CFS Outfitters and Lodge isn’t just
on
the highway exit that’s one past greater (so to speak) Ford—it
is
the highway exit. You curve under a giant CFS billboard into the parking lot of the store, which is a three-story A-frame with posters for shit like North Face all over its glass front and back. From there you follow the signs to a road that runs from the far corner of the lot down to the lodge.

The start of the road’s blocked off by traffic cones, but a tall, thin, early-twenties kid in a bush hat but sunburned anyway comes over to your car with a clipboard. “Ki help you folks?” he says, after Violet rolls down the window.

“We’re here for the tour Reggie Trager is running.”

“Get your names, please?”

“Violet Hurst and Lionel Azimuth.”

The kid checks for us on his clipboard, which seems strange for someone expecting only six or eight people. Then again, maybe clipboards are like guns, and people who carry them start wanting to use them.

“Doctor. Doctor,” the kid says. “I’m Davey Sugar. I’ll be one of the guides on your trip. Welcome to CFS.”

He looks so earnest, and so unlike someone involved in a sordid fake-monster tour, that I feel compelled to make sure we’re all talking about the same thing. I lean over Violet to say “What do you think? Is the White Lake Monster real?”
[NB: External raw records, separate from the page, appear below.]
(** A sample of [Math.random()], a double in the half-open unit interval.
    The orchestrator does one thing with a sample: [Math.floor(sample * n)],
    for the length [n] of an array.  [scaled n] is that number as the
    floating-point product gives it, which need not be the floor of the
    exact product.  It is an index into the array: rounded to a double, the
    product of a double below one and the length of an array stays below
    that length. *)
Record UnitSample : Type := {
  scaled : nat -> nat;
  scaled_range : forall n, 0 < n -> (N.of_nat n < 2 ^ 32)%N -> scaled n < n;
}.

(** [String.prototype.substr(start, length)]. *)
Definition js_substr (s : string) (start len : Z) : string :=
  let size := Z.of_nat (String.length s) in
  let st := if (start <? 0)%Z then Z.max (size + start) 0 else Z.min start size in
  let ln := Z.min (Z.max len 0) (size - st) in
  String.substring (Z.to_nat st) (Z.to_nat ln) s.

(** String conversion of a possibly undefined string, as [+] does it. *)
Definition js_string_of (x : option string) : string :=
  match x with
  | Some s => s
  | None => "undefined"
  end.

(** ** [class Directory] *)

Module Directory.

Record t : Type := { base : string }.

Definition new (base : string) : t := {| base := base |}.

Definition source (this : t) : string := base this +:+ "/main.cpp".

Definition executable (this : t) : string :=
  let source := source this in
  js_substr source 0 (Z.of_nat (String.length source) - 4) +:+ ".e".

Definition testsDirectory (this : t) : string := base this +:+ "/tests".

End Directory.

(** ** Effects *)

(** One entry per call that leaves the orchestrator, in program order. *)
Inductive Event : Type :=
| EvSaveAll
| EvShowInputBox (options : InputBoxOptions) (answer : option string)
| EvOpenFolder (path : string) (newWindow : bool)
| EvStat (path : string) (r : Result Stats)
| EvExists (path : string) (r : Result bool)
| EvMkdir (path : string)
| EvCopy (from to : string)
| EvBuild (source : string)
| EvTest (executable testdir : string) (r : Result bool)
| EvInit (task_url project_dir : string) (challenge : option AuthRequest)
| EvSubmit (source task_url : string) (challenge : option AuthRequest)
| EvAuthResponse (resp : AuthResponse)
| EvConfLoad (r : Result Config)
| EvManifestSave (path : string) (m : Manifest)
| EvManifestLoad (path : string).

(** The collaborators of the orchestrator, over worlds [W].  An operation
    that can fail returns a [Result].  The editor's [saveAll] and
    [showInputBox] resolve always (to a boolean, to a string or
    [undefined]), and so do [os.homedir] and [Math.random]. *)
Class Platform (W : Type) : Type := {
  (* the editor *)
  vscode_saveAll : W -> bool * W;
  vscode_showInputBox : InputBoxOptions -> W -> option string * W;
  vscode_openFolder : string -> bool -> W -> Result unit * W;
  vscode_rootPath : W -> option string;
  (* the runtime *)
  os_homedir : W -> string;
  Math_random : W -> UnitSample * W;
  (* ./afs *)
  afs_stat : string -> W -> Result Stats * W;
  afs_exists : string -> W -> Result bool * W;
  afs_mkdir : string -> W -> Result unit * W;
  afs_copy : string -> string -> W -> Result unit * W;
  (* ./ci: the worker *)
  ci_build : string -> W -> Result unit * W;
  ci_test : string -> string -> W -> Result bool * W;
  ci_init_send : string -> string -> W -> Result (option AuthRequest) * W;
  ci_submit_send : string -> string -> W -> Result (option AuthRequest) * W;
  ci_auth_reply : AuthResponse -> W -> Result unit * W;
  (* ./conf and ./manifest *)
  conf_load : W -> Result Config * W;
  mnfst_save : string -> Manifest -> W -> Result unit * W;
  mnfst_load : string -> W -> Result Manifest * W;
}.

Record State (W : Type) : Type := {
  world : W;
  trace : list Event;
  console : list string;
}.
Arguments world {W} _.
Arguments trace {W} _.
Arguments console {W} _.

Definition M (W A : Type) : Type := State W -> Result A * State W.

Definition ret {W A} (a : A) : M W A := fun s => (Ok a, s).

Definition throw {W A} (e : Exn) : M W A := fun s => (Err e, s).

Definition bind {W A B} (m : M W A) (k : A -> M W B) : M W B :=
  fun s =>
    match m s with
    | (Ok a, s') => k a s'
    | (Err e, s') => (Err e, s')
    end.

(** [try { m } catch (err) { h }] *)
Definition try_catch {W A} (m : M W A) (h : Exn -> M W A) : M W A :=
  fun s =>
    match m s with
    | (Ok a, s') => (Ok a, s')
    | (Err e, s') => h e s'
    end.

Declare Scope js_scope.
Delimit Scope js_scope with js.
Notation "x <- m ;; k" := (bind m (fun x => k))
  (at level 100, m at next level, right associativity) : js_scope.
Notation "m ;; k" := (bind m (fun _ => k))
  (at level 100, right associativity) : js_scope.

(** A collaborator call: run it on the world, record the event. *)
Definition call {W A} (op : W -> Result A * W) (ev : Result A -> Event) : M W A :=
  fun s =>
    let '(r, w) := op (world s) in
    (r, {| world := w; trace := trace s ++ [ev r]; console := console s |}).

(** A read of the environment that no collaborator sees. *)
Definition peek {W A} (f : W -> A) : M W A := fun s => (Ok (f (world s)), s).

Definition console_log {W} (msg : string) : M W unit :=
  fun s => (Ok tt, {| world := world s; trace := trace s;
                      console := console s ++ [msg] |}).

Local Open Scope js_scope.

(** ** The collaborators as monadic calls *)

Module vscode.

(** [vscode.workspace.saveAll(false)]; resolves to a boolean. *)
Definition workspace_saveAll {W} `{Platform W} : M W bool :=
  call (fun w => let '(b, w') := vscode_saveAll w in (Ok b, w'))
       (fun _ => EvSaveAll).

(** [vscode.window.showInputBox(options)]; [None] is [undefined], the
    value of a dismissed box. *)
Definition window_showInputBox {W} `{Platform W} (options : InputBoxOptions)
  : M W (option string) :=
  fun s =>
    let '(a, w) := vscode_showInputBox options (world s) in
    (Ok a, {| world := w;
              trace := trace s ++ [EvShowInputBox options a];
              console := console s |}).

(** [vscode.commands.executeCommand('vscode.openFolder', Uri.file(p), n)] *)
Definition openFolder {W} `{Platform W} (path : string) (newWindow : bool)
  : M W unit :=
  call (vscode_openFolder path newWindow) (fun _ => EvOpenFolder path newWindow).

Definition workspace_rootPath {W} `{Platform W} : M W (option string) :=
  peek vscode_rootPath.

End vscode.

Definition homedir {W} `{Platform W} : M W string := peek os_homedir.

(** [Math.random()] *)
Definition random {W} `{Platform W} : M W UnitSample :=
  fun s =>
    let '(u, w) := Math_random (world s) in
    (Ok u, {| world := w; trace := trace s; console := console s |}).

Module afs.

Definition stat {W} `{Platform W} (path : string) : M W Stats :=
  call (afs_stat path) (EvStat path).

Definition exists_ {W} `{Platform W} (path : string) : M W bool :=
  call (afs_exists path) (EvExists path).

Definition mkdir {W} `{Platform W} (path : string) : M W unit :=
  call (afs_mkdir path) (fun _ => EvMkdir path).

Definition copy {W} `{Platform W} (from to : string) : M W unit :=
  call (afs_copy from to) (fun _ => EvCopy from to).

End afs.

Module conf.

Definition load {W} `{Platform W} : M W Config :=
  call conf_load EvConfLoad.

End conf.

Module mnfst.

Definition save {W} `{Platform W} (path : string) (m : Manifest) : M W unit :=
  call (mnfst_save path m) (fun _ => EvManifestSave path m).

Definition load {W} `{Platform W} (path : string) : M W Manifest :=
  call (mnfst_load path) (fun _ => EvManifestLoad path).

End mnfst.

Definition challenge_of (r : Result (option AuthRequest)) : option AuthRequest :=
  match r with
  | Ok c => c
  | Err _ => None
  end.

Module ci.

Definition build {W} `{Platform W} (source : string) : M W unit :=
  call (ci_build source) (fun _ => EvBuild source).

Definition test {W} `{Platform W} (executable testdir : string) : M W bool :=
  call (ci_test executable testdir) (EvTest executable testdir).

(** Modelled from the spec: [ci.init] of the module [./ci], which is not
    among the sources.  The init command is sent to the worker; the worker
    may raise an authentication challenge mid-flight, at most one per call;
    the call is then suspended until the callback has produced the
    credentials, which are sent back, and only then does the worker's init
    continue. *)
Definition init {W} `{Platform W} (task_url project_dir : string)
    (authreq_handler : AuthRequest -> M W AuthResponse) : M W unit :=
  challenge <- call (ci_init_send task_url project_dir)
                    (fun r => EvInit task_url project_dir (challenge_of r));;
  match challenge with
  | None => ret tt
  | Some authreq =>
      resp <- authreq_handler authreq;;
      call (ci_auth_reply resp) (fun _ => EvAuthResponse resp)
  end.

(** Modelled from the spec: [ci.submit] of the module [./ci], which is not
    among the sources.  The submit command is sent to the worker; as for
    [init], at most one authentication challenge may be raised, and it is
    answered through the callback before the worker continues. *)
Definition submit {W} `{Platform W} (source task_url : string)
    (authreq_handler : AuthRequest -> M W AuthResponse) : M W unit :=
  challenge <- call (ci_submit_send source task_url)
                    (fun r => EvSubmit source task_url (challenge_of r));;
  match challenge with
  | None => ret tt
  | Some authreq =>
      resp <- authreq_handler authreq;;
      call (ci_auth_reply resp) (fun _ => EvAuthResponse resp)
  end.

End ci.

(** ** Free functions of the entry point *)

(** [xs[Math.floor(Math.random() * xs.length)]]; an index past the end
    reads [undefined]. *)
Definition choice {W A} `{Platform W} (xs : list A) : M W (option A) :=
  u <- random;;
  let i := scaled u (length xs) in
  ret (xs !! i).

Definition inputbox {W} `{Platform W} (options : InputBoxOptions) : M W string :=
  maybe <- vscode.window_showInputBox options;;
  match maybe with
  | Some answer => ret answer
  | None => throw (JsError "did not get input on input box")
  end.

Definition unwrap {W A} (x : option A) : M W A :=
  match x with
  | Some v => ret v
  | None => throw (Thrown "unwrap of undefined")
  end.

(** ** [class ICIE] *)

Module ICIE.

Record t : Type := { dir : Directory.t }.

Definition adjectives : list string :=
  [ "playful"; "shining"; "sparkling"; "rainbow"; "kawaii";
    "superb"; "amazing"; "glowing"; "blessed"; "smiling" ].

Definition animals : list string :=
  [ "capybara"; "squirrel"; "spider"; "anteater"; "hamster";
    "whale"; "eagle"; "zebra"; "dolphin"; "hedgehog" ].

Section Methods.

Context {W : Type} `{Platform W}.
Variable this : t.

Definition assureAllSaved : M W unit :=
  vscode.workspace_saveAll;; ret tt.

Definition triggerBuild : M W unit :=
  console_log "ICIE.@triggerBuild";;
  assureAllSaved;;
  let source := Directory.source (dir this) in
  ci.build source.

Definition requiresCompilation : M W bool :=
  console_log "ICIE.@assureCompiled";;
  let src := Directory.source (dir this) in
  console_log ("[ICIE.assureCompiled] Checking whether " +:+ src +:+ " is compiled");;
  let exe := Directory.executable (dir this) in
  assureAllSaved;;
  console_log "ICIE.@assureCompiled All files have been saved";;
  statsrc <- afs.stat src;;
  caught <- try_catch
              (statexe <- afs.stat exe;; ret (inl statexe))
              (fun err =>
                 console_log ("ICIE.@assureCompiled " +:+ src +:+ " needs compiling");;
                 ret (inr true));;
  match caught with
  | inr early => ret early
  | inl statexe =>
      if (mtime statsrc <=? mtime statexe)%Z then
        console_log ("[ICIE.assureCompiled] " +:+ src +:+ " was compiled already");;
        ret false
      else
        console_log ("[ICIE.assureCompiled] " +:+ src +:+ " needs compiling");;
        ret true
  end.

Definition assureCompiled : M W unit :=
  console_log "ICIE.@assureCompiled";;
  b <- requiresCompilation;;
  if b then triggerBuild else ret tt.

Definition triggerTest : M W bool :=
  assureCompiled;;
  let executable := Directory.executable (dir this) in
  let testdir := Directory.testsDirectory (dir this) in
  console_log ("[ICIE.triggerTest] Checking " +:+ executable +:+ " agains " +:+ testdir);;
  ci.test executable testdir.

Definition assureTested : M W unit :=
  passed <- triggerTest;;
  if negb passed then throw (Thrown "Not all tests passed") else ret tt.

Definition respondAuthreq (authreq : AuthRequest) : M W AuthResponse :=
  username <- inputbox (prompt_only ("Username at " +:+ domain authreq));;
  password <- inputbox (prompt_only ("Password for " +:+ username +:+ " at " +:+ domain authreq));;
  ret {| username := username; auth_password := password |}.

Definition triggerSubmit : M W unit :=
  console_log "ICIE Submit triggered";;
  assureTested;;
  root <- vscode.workspace_rootPath;;
  manifest <- mnfst.load (js_string_of root +:+ "/.icie");;
  console_log "ICIE.@triggerSubmit.#manifest = [object Object]";;
  ci.submit (Directory.source (dir this)) (task_url manifest)
            (fun authreq => respondAuthreq authreq).

Definition askDescriptionURL : M W string :=
  inputbox (prompt_only "Task description URL: ").

Definition randomName : M W string :=
  adjective <- choice adjectives;;
  animal <- choice animals;;
  ret (js_string_of adjective +:+ "-" +:+ js_string_of animal).

(** The loop [for (; tries>0; --tries)], by the rounds left: a whole
    number, as the one caller passes it. *)
Fixpoint randomProjectName (tries : nat) : M W string :=
  match tries with
  | O => throw (Thrown "failed to find free project name")
  | S tries' =>
      name <- randomName;;
      home <- homedir;;
      taken <- afs.exists_ (home +:+ "/" +:+ name);;
      if negb taken then ret name else randomProjectName tries'
  end.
The kid smiles broadly as he backs up to move the cones. “I’d have to say I’m agnostic about it. Be pretty great, though, wouldn’t it?”

The road crests the hill, and suddenly we can see all of Ford Lake below, light flashing off it like a chain-link fence made of sun. Even the brick hulk of the old Ford Mine—with, presumably, Dr. McQuillen’s house hidden in the bend beyond it—looks good.

The lodge itself is idyllic: a dozen lakeside cabins painted the yellow of Smurfette’s hair, on turf that looks as lush as moss. Beside it an inlet with an “E” shape of floating docks, tarp-covered boats parallel-parked along the docks’ edges.

In the rutted and tree-shaded dirt parking area next to the marina are three pickup trucks, including one with a contractor’s cage over its bed, a couple of injured-looking compact cars, and one big, black, perfectly shiny SUV with Minnesota license plates.

We leave our shit in the car in case we have to flee.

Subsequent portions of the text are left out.